Очень рад. Я люблю врагов, хотя не по-христиански. Они меня забавляют, волнуют мне кровь. Быть всегда на-стороже, ловить каждый взгляд, значение каждого слова, угадывать намерения, разрушать заговоры, притворяться обманутым, и вдруг одним толчком опрокинуть все огромное и многотрудное здание из хитростей и замыслов — вот что я называю жизнью!

В продолжение ужина Грушницкий шептался и перемигивался с драгунским капитаном.

6-го июня.

Нынче поутру Вера уехала с мужем в Кисловодск. Я встретил их карету, когда шел к княгине Лиговской. Она мне кивнула головой, во взгляде ее был упрек.

Кто ж виноват! зачем она не хочет дать мне случай видеться с нею наедине? Любовь, как огонь, — без пищи гаснет. Авось ревность сделает то, чего не могли мои просьбы.

Я сидел у княгини битый час. Мери не вышла, — больна. Вечером на бульваре ее не было. Вновь составившаяся шайка, вооруженная лорнетами, приняла в самом деле грозный вид. — Я рад, что княжна больна: они сделали б ей какую-нибудь дерзость. У Грушницкого растрепанная прическа и отчаянный вид: он, кажется, в самом деле огорчен, особенно самолюбие его оскорблено; но ведь есть же люди, в которых даже отчаяние забавно.

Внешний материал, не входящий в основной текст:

(** Every run of [main], by what the fetcher and the extraction do. *)
Lemma main_run {FS : Type} (os : OS FS) (fuel : nat) (w : world FS) :
  match get_all_releases os fuel w with
  | None => main os fuel w = None
  | Some (Raised e, w1) =>
      exists w', main os fuel w = Some (Raised e, w')
                 /\ fs w' = fs w /\ requests w' = requests w1
  | Some (Returned releases, w1) =>
      match extract_wheels releases with
      | Raised e =>
          exists w', main os fuel w = Some (Raised e, w')
                     /\ fs w' = fs w /\ requests w' = requests w1
      | Returned [] =>
          exists w', main os fuel w = Some (Returned 1%Z, w')
                     /\ fs w' = fs w /\ requests w' = requests w1
      | Returned (x :: l) =>
          exists w',
            main os fuel w
            = Some (script_outcome
                      (fst (run_script os
                              (main_script (grouped (x :: l))
                                           (List.length (x :: l)))
                              (fs w))), w')
            /\ fs w'
               = snd (run_script os
                        (main_script (grouped (x :: l))
                                     (List.length (x :: l)))
                        (fs w))
            /\ requests w' = requests w1
      end
  end.
Proof.
  unfold get_all_releases at 1.
  destruct (fetch_loop_effects os fuel
              (request_headers (environ_GITHUB_TOKEN os)) [] 1)
    as [Hnone | [o [out [rq Hsome]]]].
  - rewrite Hnone. unfold main.
    repeat (rewrite bind_print; cbv beta).
    unfold bind at 1. unfold get_all_releases. now rewrite Hnone.
  - rewrite Hsome.
    assert (Hstart : forall (k : list release -> M FS Z),
      bind (get_all_releases os fuel) k
        (extend w
           [str_repeat "=" 60; "Flash Attention Wheel Index Generator";
            str_repeat "=" 60;
            nl ++ "[1/4] Fetching releases from GitHub..."] [])
      = match o with
        | Returned releases =>
            k releases
              (extend w
                 ([str_repeat "=" 60;
                   "Flash Attention Wheel Index Generator";
                   str_repeat "=" 60;
                   nl ++ "[1/4] Fetching releases from GitHub..."] ++ out)
                 rq)
        | Raised e =>
            Some (Raised e,
                  extend w
                    ([str_repeat "=" 60;
                      "Flash Attention Wheel Index Generator";
                      str_repeat "=" 60;
                      nl ++ "[1/4] Fetching releases from GitHub..."] ++ out)
                    rq)
        end).
    { intros k. unfold bind, get_all_releases. rewrite Hsome.
      rewrite extend_extend. now destruct o. }
    destruct o as [releases | e].
    + destruct (extract_wheels releases) as [[| x l] | e] eqn:Hx.
      * unfold main. repeat (rewrite bind_print; cbv beta).
        rewrite !extend_extend. rewrite Hstart.
        repeat (rewrite bind_print; cbv beta).
        rewrite Hx, bind_lift.
        repeat (rewrite bind_print; cbv beta).
        unfold ret. rewrite !extend_extend.
        eexists. split; [ reflexivity | ].
        split; [ reflexivity | ]. simpl. now rewrite ?app_nil_r.
      * unfold main. repeat (rewrite bind_print; cbv beta).
        rewrite !extend_extend. rewrite Hstart.
        repeat (rewrite bind_print; cbv beta).
        rewrite Hx, bind_lift.
        repeat (rewrite bind_print; cbv beta).
        rewrite group_packages_grouped, bind_lift.
        rewrite bind_for_each_print. cbv beta.
        rewrite bind_print. cbv beta.
        rewrite bind_fs_call.
        cbn [main_script app run_script apply_event fs extend with_fs].
        destruct (mkdir os (Path "public/simple") true true (fs w))
          as [[e |] s1].
        { eexists. split; [ reflexivity | ].
          split; [ reflexivity | ]. simpl. now rewrite ?app_nil_r. }
        rewrite bind_fs_call. cbn [fs with_fs].
        destruct (write_text os (PathJoin (Path "public/simple") "index.html")
                    (generate_root_index (dict_keys (grouped (x :: l)))) s1)
          as [[e |] s2].
        { eexists. split; [ reflexivity | ].
          split; [ reflexivity | ]. simpl. now rewrite ?app_nil_r. }
        rewrite bind_print. cbv beta.
        match goal with
        | |- exists w', bind _ _ ?W0 = _ /\ _ => set (W := W0)
        end.
        assert (Hfs : fs W = s2) by reflexivity.
        assert (Hrq : requests W = requests (extend w out rq))
          by (unfold W; simpl; now rewrite ?app_nil_r).
        clearbody W.
        unfold bind at 1.
        destruct (for_each_write_package os (grouped (x :: l)) W)
          as [out2 E].
        rewrite E, Hfs, run_script_app.
        destruct (run_script os (flat_map package_events (grouped (x :: l)))
                             s2) as [[e |] s3]; cbn [fst snd].
        { eexists. split; [ reflexivity | ].
          split; [ reflexivity | ]. simpl. now rewrite ?app_nil_r. }
        rewrite bind_fs_call.
        cbn [fs with_fs extend run_script apply_event].
        destruct (write_text os (PathJoin (Path "public") "index.html")
                    (generate_landing_page (grouped (x :: l))
                                           (List.length (x :: l))) s3)
          as [[e |] s4].
        { eexists. split; [ reflexivity | ].
          split; [ reflexivity | ]. simpl. now rewrite ?app_nil_r. }
        repeat (rewrite bind_print; cbv beta).
        unfold bind at 1.
        repeat (rewrite bind_print; cbv beta).
        unfold ret. eexists. split; [ reflexivity | ].
        split; [ reflexivity | ]. simpl. now rewrite ?app_nil_r.
      * unfold main. repeat (rewrite bind_print; cbv beta).
        rewrite !extend_extend. rewrite Hstart.
        repeat (rewrite bind_print; cbv beta).
        rewrite Hx. unfold bind, lift.
        eexists. split; [ reflexivity | ].
        split; [ reflexivity | ]. simpl. now rewrite ?app_nil_r.
    + unfold main. repeat (rewrite bind_print; cbv beta).
      rewrite !extend_extend. rewrite Hstart.
      eexists. split; [ reflexivity | ].
      split; [ reflexivity | ]. simpl. now rewrite ?app_nil_r.
Qed.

Возвратясь домой, я заметил, что мне чего-то недостает. Я не видал ее! — Она больна! Уж не влюбился ли я в самом деле? — Какой вздор!

7-го июня.

В одиннадцать часов утра, — час, в который княгиня Лиговская обыкновенно потеет в Ермоловской ванне, — я шел мимо ее дома. Княжна сидела задумчиво у окна; увидев меня, вскочила.

Я взошел в переднюю; людей никого не было, и я без докладу, пользуясь свободой здешних нравов, пробрался в гостиную.

Тусклая бледность покрывала милое лицо княжны; она стояла у фортепьяно, опершись одной рукой на спинку кресел: эта рука чуть-чуть дрожала. Я тихо подошел к ней и сказал:

— Вы на меня сердитесь?..

Она подняла на меня томный, глубокий взор и покачала головой; ее губы хотели проговорить что-то, и не могли; глаза наполнились слезами, она опустилась в кресла и закрыла лицо руками.